GIVEN DATA>
(* ===== verification/Toml.v ===== *)
(** * TOML documents and their deserialization

    The configuration is read by the [toml] and [serde] crates. The parser, from
    text to a document, is a parameter of [Config]; this file has the documents,
    the part of serde's data model that the derived [Deserialize] of the
    configuration uses, and a reader for the part of TOML the repository's own
    files are written in. *)

From S2P Require Import Prelude Net IpText.
From stdpp Require Import prelude gmap strings.
From Stdlib Require Import Floats.SpecFloat Ascii.

Local Open Scope Z_scope.

(** ** Documents *)
Inductive toml : Type :=
  | Str (s : string)
  | Integer (z : Z)
  | Float (f : spec_float)
  | Boolean (b : bool)
  | Datetime (s : string)
  | Array (l : list toml)
  | Table (t : gmap string toml).

Notation table := (gmap string toml).

(** ** [serde::Deserialize] *)
Class Deserialize (A : Type) := deserialize : toml → option A.

#[export] Instance deserialize_string : Deserialize string := λ v,
  match v with Str s => Some s | _ => None end.

(** [u16]: an integer in range. *)
Definition deserialize_u16 (v : toml) : option Z :=
  match v with
  | Integer z => if bool_decide (unsigned 16 z) then Some z else None
  | _ => None
  end.

(** [HashMap<String, A>]: every value of the table must be an [A]. *)
#[export] Instance deserialize_map `{Deserialize A} : Deserialize (gmap string A) := λ v,
  match v with
  | Table t =>
      if bool_decide (map_Forall (λ _ v, is_Some (deserialize (A := A) v)) t)
      then Some (omap deserialize t) else None
  | _ => None
  end.

(** [Option<A>], of a value that is there. *)
#[export] Instance deserialize_option `{Deserialize A} : Deserialize (option A) := λ v,
  Some <$> deserialize v.

(** A derived struct takes its fields from a table by their names, and serde lets
    a format offer them in other ways, such as a sequence; what [toml] does with
    values that are no tables is a parameter. Keys that are no fields are
    ignored. *)
Class StructSeq := struct_of_other : list string → toml → option table.

Definition struct_fields `{StructSeq} (names : list string) (v : toml) : option table :=
  match v with
  | Table t => Some t
  | v => struct_of_other names v
  end.

(** A field that must be there, and one with [#[serde(default)]]. *)
Definition field {A} (de : toml → option A) (t : table) (k : string) : option A :=
  t !! k ≫= de.
Definition field_default {A} (de : toml → option A) (d : A) (t : table) (k : string) : option A :=
  match t !! k with Some v => de v | None => Some d end.

(** ** What a document has to look like *)
Definition required (t : table) (k : string) (P : toml → Prop) : Prop :=
  ∃ v, t !! k = Some v ∧ P v.
Definition optional (t : table) (k : string) (P : toml → Prop) : Prop :=
  ∀ v, t !! k = Some v → P v.
Definition text (v : toml) : Prop := ∃ s, v = Str s.
Definition record `{StructSeq} (names : list string) (P : table → Prop) (v : toml) : Prop :=
  ∃ t, struct_fields names v = Some t ∧ P t.

Lemma deserialize_string_spec v s : deserialize v = Some s ↔ v = Str s.
Proof. split; [|by intros ->]. intros E. destruct v; try done. by injection E as ->. Qed.

Lemma deserialize_text v : is_Some (deserialize (A := string) v) ↔ text v.
Proof. unfold is_Some, text. by setoid_rewrite deserialize_string_spec. Qed.

Lemma deserialize_u16_spec v n : deserialize_u16 v = Some n ↔ v = Integer n ∧ unsigned 16 n.
Proof.
  split; [|intros [-> Hn]; simpl; by rewrite bool_decide_eq_true_2].
  destruct v; simpl; try done. case_bool_decide; by intros [= <-].
Qed.

Lemma deserialize_map_spec `{Deserialize A} v :
  is_Some (deserialize (A := gmap string A) v) ↔
  ∃ t, v = Table t ∧ map_Forall (λ _ v, is_Some (deserialize (A := A) v)) t.
Proof.
  split.
  - intros [m E]. destruct v; try done. unfold deserialize, deserialize_map in E.
    case_bool_decide; [by eexists|done].
  - intros (t & -> & Ht). unfold deserialize, deserialize_map.
    rewrite bool_decide_eq_true_2 by done. by eexists.
Qed.

Lemma field_spec {A} (de : toml → option A) t k :
  is_Some (field de t k) ↔ required t k (λ v, is_Some (de v)).
Proof.
  unfold field, required. destruct (t !! k); simpl; [naive_solver|].
  split; [by intros []|naive_solver].
Qed.

Lemma field_default_spec {A} (de : toml → option A) d t k :
  is_Some (field_default de d t k) ↔ optional t k (λ v, is_Some (de v)).
Proof. unfold field_default, optional. destruct (t !! k); [naive_solver|]. by split; [|eexists]. Qed.

#[export] Instance required_proper :
  Proper ((=) ==> (=) ==> pointwise_relation _ iff ==> iff) required.
Proof. intros t ? <- k ? <- P Q HPQ. unfold required. by setoid_rewrite HPQ. Qed.
#[export] Instance optional_proper :
  Proper ((=) ==> (=) ==> pointwise_relation _ iff ==> iff) optional.
Proof. intros t ? <- k ? <- P Q HPQ. unfold optional. by setoid_rewrite HPQ. Qed.

(** ** A reader for the TOML of the repository's files

    Lines that are blank, comments, headers of one-level tables, or a bare key
    with a text without escapes, a decimal or hexadecimal number, or a truth
    value. *)
Module TomlRef.
Definition quote : ascii := "034"%char.

Definition is_space (c : ascii) : bool := bool_decide (c = " "%char ∨ c = "009"%char).

Fixpoint trim_start (s : string) : string :=
  match s with String c s' => if is_space c then trim_start s' else s | EmptyString => s end.

(** The text before and after the first character [c]. *)
Fixpoint cut (c : ascii) (s : string) : option (string * string) :=
  match s with
  | EmptyString => None
  | String d s =>
      if decide (c = d) then Some (EmptyString, s)
      else '(before, after) ← cut c s; Some (String d before, after)
  end.

(** Nothing but a comment. *)
Definition blank (s : string) : bool :=
  match trim_start s with EmptyString | String "#" _ => true | _ => false end.

(** A word, up to a character that cannot be in one. *)
Fixpoint word (s : string) : string * string :=
  match s with
  | String c s' =>
      match to_digit 36 c, bool_decide (c = "_"%char ∨ c = "-"%char) with
      | None, false => (EmptyString, s)
      | _, _ => let '(w, rest) := word s' in (String c w, rest)
      end
  | EmptyString => (EmptyString, s)
  end.

Fixpoint number (radix acc : Z) (s : string) : option Z :=
  match s with
  | EmptyString => Some acc
  | String c s => d ← to_digit radix c; number radix (acc * radix + d) s
  end.

Definition scalar (w : string) : option toml :=
  match w with
  | "" => None
  | "true" => Some (Boolean true)
  | "false" => Some (Boolean false)
  | String "0" (String "x" (String _ _ as digits)) => Integer <$> number 16 0 digits
  | _ => Integer <$> number 10 0 w
  end%string.

Definition value (s : string) : option (toml * string) :=
  match s with
  | String c s' =>
      if decide (c = quote) then '(text, rest) ← cut quote s'; Some (Str text, rest)
      else let '(w, rest) := word s in v ← scalar w; Some (v, rest)
  | EmptyString => None
  end.

(** The document so far and the table that is being filled. *)
Record state := { document : table; section : option (string * table) }.

Definition close (st : state) : option table :=
  match section st with
  | None => Some (document st)
  | Some (name, t) =>
      if decide (document st !! name = None) then Some (<[name := Table t]> (document st)) else None
  end.

Definition add (st : state) (k : string) (v : toml) : option state :=
  match section st with
  | None =>
      if decide (document st !! k = None)
      then Some {| document := <[k := v]> (document st); section := None |} else None
  | Some (name, t) =>
      if decide (t !! k = None)
      then Some {| document := document st; section := Some (name, <[k := v]> t) |} else None
  end.

Definition line (st : state) (s : string) : option state :=
  if blank s then Some st
  else match trim_start s with
  | String "[" s =>
      '(name, rest) ← cut "]" s; guard (blank rest);;
      doc ← close st; Some {| document := doc; section := Some (name, ∅) |}
  | s =>
      let '(k, rest) := word s in
      guard (k ≠ ""%string);;
      match trim_start rest with
      | String "=" rest => '(v, rest) ← value (trim_start rest); guard (blank rest);; add st k v
      | _ => None
      end
  end.

Fixpoint lines (st : state) (s : list string) : option table :=
  match s with
  | [] => close st
  | l :: s => st ← line st l; lines st s
  end.

Fixpoint split_lines (s : string) : list string :=
  match s with
  | EmptyString => [EmptyString]
  | String c s =>
      match split_lines s with
      | l :: ls => if decide (c = "010"%char) then EmptyString :: l :: ls else String c l :: ls
      | [] => []
      end
  end.

Definition read (s : string) : option table :=
  lines {| document := ∅; section := None |} (split_lines s).
End TomlRef.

WHAT IS NEEDED>
Above are the records. Print exactly, and only, the lines from the line with "rewrite bool_decide_eq_true_2 by" to the line with "(** ** A reader", both inclusive.

EXERCISE SOLUTION>
    rewrite bool_decide_eq_true_2 by done. by eexists.
Qed.

Lemma field_spec {A} (de : toml → option A) t k :
  is_Some (field de t k) ↔ required t k (λ v, is_Some (de v)).
Proof.
  unfold field, required. destruct (t !! k); simpl; [naive_solver|].
  split; [by intros []|naive_solver].
Qed.

Lemma field_default_spec {A} (de : toml → option A) d t k :
  is_Some (field_default de d t k) ↔ optional t k (λ v, is_Some (de v)).
Proof. unfold field_default, optional. destruct (t !! k); [naive_solver|]. by split; [|eexists]. Qed.

#[export] Instance required_proper :
  Proper ((=) ==> (=) ==> pointwise_relation _ iff ==> iff) required.
Proof. intros t ? <- k ? <- P Q HPQ. unfold required. by setoid_rewrite HPQ. Qed.
#[export] Instance optional_proper :
  Proper ((=) ==> (=) ==> pointwise_relation _ iff ==> iff) optional.
Proof. intros t ? <- k ? <- P Q HPQ. unfold optional. by setoid_rewrite HPQ. Qed.

(** ** A reader for the TOML of the repository's files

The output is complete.